“Can you just knock me up a couple of slides on that?” are words that I dread. If you’ve ever seen me present you’ll know I’m of the “seemingly random series of images” school of PowerPoint, and I’m pretty certain that someone asking me for a couple of slides isn’t looking for a collection of family snapshots. Producing meaningful content for other people and their audiences it’s something I find remarkably hard to do.

In my childhood in the seventies and eighties I have vivid memories of my father producing slides in the pre-PC era. It was a seemingly annual process (he was an academic, producing his annual lecture series I assume) and a convoluted exercise of taking photos of Letraset layouts. For anyone under the age of about 40, Letraset will make absolutely no sense at all.

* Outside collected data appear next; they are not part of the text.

Lemma length_omap_le {A B} (f : A → option B) (l : list A) :
  length (omap f l) ≤ length l.
Proof.
  induction l as [|x l IH]; [done|].
  change (omap f (x :: l)) with (from_option (λ y, y :: omap f l) (omap f l) (f x)).
  destruct (f x); simpl; lia.
Qed.

Lemma running_now_bounded p :
  PoolInv c calls0 p → length (running_now p) ≤ length (workers p).
Proof.
  intros [HI _].
  pose proof (Globals_length c calls0 _ _ (inv_globals _ _ _ _ HI)) as HN.
  etrans; [|apply (length_omap_le holds)].
  apply submseteq_length, NoDup_submseteq.
  - apply NoDup_filter, NoDup_seq.
  - intros i [Hrep Hi%elem_of_seq]%list_elem_of_filter.
    destruct (running_is_held _ _ i HI) as (w & pc & Hw & Hpc); [lia|done|].
    apply list_elem_of_omap. exists pc. split; [|done].
    by eapply list_elem_of_lookup_2.
Qed.

(** The status field is only ever written [completed] or [failed]. *)
Lemma status_written st ws i tc :
  Inv c calls0 st ws → calls st !! i = Some tc →
  calls0 !! i = Some tc ∨ status tc = completed ∨ status tc = failed.
Proof.
  intros HI Htc.
  pose proof (Globals_length c calls0 _ _ (inv_globals _ _ _ _ HI)) as HN.
  assert (i < length calls0) as Hi by (apply lookup_lt_Some in Htc; lia).
  destruct (inv_call _ _ _ _ HI i Hi)
    as [Hn Ht Hc|w pc Hw Hpc|a r Hn Ht Hs|Hn Ht Hs|a r Hn Ht Hs|w e Hw Hd Hf Hnf].
  - left. congruence.
  - left. pose proof (inv_worker _ _ _ _ HI _ _ Hw) as Hwi.
    destruct pc; simplify_eq/=; destruct Hwi as (_ & [_ Hc] & _); congruence.
  - right. left. apply status_at_lookup in Hs as (tc' & ? & ?). congruence.
  - right. right. apply status_at_lookup in Hs as (tc' & ? & ?). congruence.
  - right. right. apply status_at_lookup in Hs as (tc' & ? & ?). congruence.
  - destruct (decide (KUpdate failed ∈ trace_of i (events st))) as [Hin|Hin].
    + right. right. destruct (Hf Hin) as [Hs _].
      apply status_at_lookup in Hs as (tc' & ? & ?). congruence.
    + left. rewrite <-(Hnf Hin). done.
Qed.

Lemma attempts_of_NoDup i invs : NoDup invs → NoDup (attempts_of i invs).
Proof.
  intros Hnd. unfold attempts_of. apply NoDup_fmap_2_strong.
  - intros [j a] [j' a'] [Hj _]%list_elem_of_filter [Hj' _]%list_elem_of_filter Heq.
    simpl in *. by subst.
  - by apply NoDup_filter.
Qed.

Lemma attempts_at_most_three st n i :
  Globals c calls0 st n → length (attempts_of i (invocations st)) ≤ maxAttempts.
Proof.
  intros HG. change maxAttempts with (length (seq 1 maxAttempts)).
  apply submseteq_length, NoDup_submseteq.
  - apply attempts_of_NoDup, HG.
  - intros a Ha%elem_of_attempts_of.
    destruct (g_attempt _ _ _ _ HG _ _ Ha) as (_ & ? & _).
    apply elem_of_seq. lia.
Qed.

Lemma jitter_range bits : (0 ≤ jitter bits < 500)%Z.
Proof.
  unfold jitter.
  pose proof (Z.mod_pos_bound bits (2 ^ 53)) as Hm.
  split.
  - apply Z.div_pos; lia.
  - apply Z.div_lt_upper_bound; lia.
Qed.
End Consequences.

(** ** What a turn writes to the logs *)

Section Effects.
Context (c : Ctx) (calls0 : list ToolCallStatus).

(** A property of the shared state and the workers that every resumed
    worker keeps, in a state of the invariant, holds throughout a run. *)
Lemma exec_ind (P : Store → list Worker → Prop) :
  (∀ st ws w pc st' pc',
     Inv c calls0 st ws → ws !! w = Some pc → P st ws →
     worker c w pc st = Some (st', pc') → P st' (<[w := pc']> ws)) →
  ∀ sched p, PoolInv c calls0 p → P (store p) (workers p) →
             P (store (exec c sched p)) (workers (exec c sched p)).
Proof.
  intros Hturn.
  assert (∀ gas st ws w pc st' pc',
            Inv c calls0 st ws → ws !! w = Some pc → P st ws →
            run_loop c gas w (st, pc) = (st', pc') → P st' (<[w := pc']> ws))
    as Hloop.
  { induction gas as [|gas IH]; intros st ws w pc st' pc' HI Hw HP Hrun.
    - assert (st' = st ∧ pc' = pc) as [-> ->] by (by destruct pc; simplify_eq/=).
      by rewrite list_insert_id.
    - destruct pc; simpl in Hrun;
        try (injection Hrun as <- <-; by rewrite list_insert_id).
      destruct (loop_body c w st) as [st1 pc1] eqn:Hit.
      pose proof (loop_body_inv c calls0 _ _ _ _ _ HI Hw Hit) as HI1.
      assert (P st1 (<[w := pc1]> ws)) as HP1.
      { eapply Hturn; [exact HI|exact Hw|exact HP|]. simpl. by rewrite Hit. }
      pose proof (lookup_lt_Some _ _ _ Hw) as Hlt.
      specialize (IH st1 (<[w := pc1]> ws) w pc1 st' pc' HI1).
      rewrite list_insert_insert_eq in IH. apply IH; [|done|done].
      by apply list_lookup_insert_eq. }
  induction sched as [|w sched IH]; intros p HPI HP; [done|].
  simpl. destruct (step c w p) as [p'|] eqn:Hs; simpl; [|by apply IH].
  apply IH; [by eapply step_inv|].
  apply step_unfold in Hs as (pc & st1 & pc1 & st2 & pc2 & Hw & Hm & Hrun & ->).
  simpl. destruct HPI as [HI _].
  pose proof (lookup_lt_Some _ _ _ Hw) as Hlt.
  pose proof (worker_preserves c calls0 _ _ _ _ _ _ HI Hw Hm) as HI1.
  rewrite <-(list_insert_insert_eq (workers p) w pc2 pc1).
  eapply Hloop; [exact HI1| | |exact Hrun].
  - by apply list_lookup_insert_eq.
  - by eapply Hturn.
Qed.

(** The [catch] block reports the failure and the error, and writes the
    status. *)
Lemma catch_block_effect i tc err st st' pc' :
  catch_block c i tc err st = (st', pc') →
  nextIndex st' = nextIndex st ∧ saved st' = saved st ∧
  calls st' = alter (set_status failed) i (calls st) ∧
  (events st' = events st ++ [ToolCallUpdate (taskId c) i failed] ∨
   events st' = events st ++
     [ToolCallUpdate (taskId c) i failed;
      ToolCallError (taskId c) i (tool tc) (args tc) (as_Error err)]) ∧
  (pc' = LoopHead ∨ ∃ e, pc' = Threw i e).
Proof.
  unfold catch_block, emit. intros H.
  repeat match type of H with
  | context [match ?o with Some _ => _ | None => _ end] => destruct o
  end; injection H as <- <-; store_simpl; split_and!; eauto.
  all: right; by rewrite <-app_assoc.
Qed.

But then along came tools like Harvard Graphics and PowerPoint, and the rise of the PC (and then cheaper projectors and eventually cheap big flat screens) and now the only barrier to producing a wonderful presentation is that of imagination. Which appears to be about 100 feet tall and studded with spikey bullet points.

The problem, it seems, is that we have substituted visual aides for an on-screen content authoring tool. PowerPoint has leeched from being a tool to produce things to be presented to being the only commonly available tool that can produce something that can be consumed effectively on a landscape format screen.

And so increasingly “knock me up some slides” means “produce me a summary that I can talk through in front of other people, but can probably be consumed in its own right”. And the problem I have with that is that if there is enough content to be self-describing then the content can be hellishly boring to sit through. Or that “I want it on one slide” leads to 4 point fonts unreadable at any level of magnification. And don’t get me started on consuming most too-busy corporate PowerPoint on a mobile phone…

PowerPoint has become a chameleon tool. It’s comparatively rarely used to perform the task it was designed to do. It’s filled a niche of document creation that words processing documents generally no longer perform. And it leads to dreadfully dull meetings (and even worse, catatonic sales presentations at conferences).

I’ve ploughed this furrow before. The latest whizz-bang tool is the answer! Prezi, Sway or whatever it is that the cool kids are using. Actually, though, the answer probably lies as much in new skills that people need to develop to communicate in a Digital era. Questions like:

Who is your audience?
What is the message that you are trying to deliver?
Where will they be?
How will they consume your content?
How can you extend the conversation?

And from that you can start to describe your content and the channels that you need to use. Channel strategies might seem overkill, but welcome to the complex world of modern communicating, a world more complicated than “knocking up a few slides”.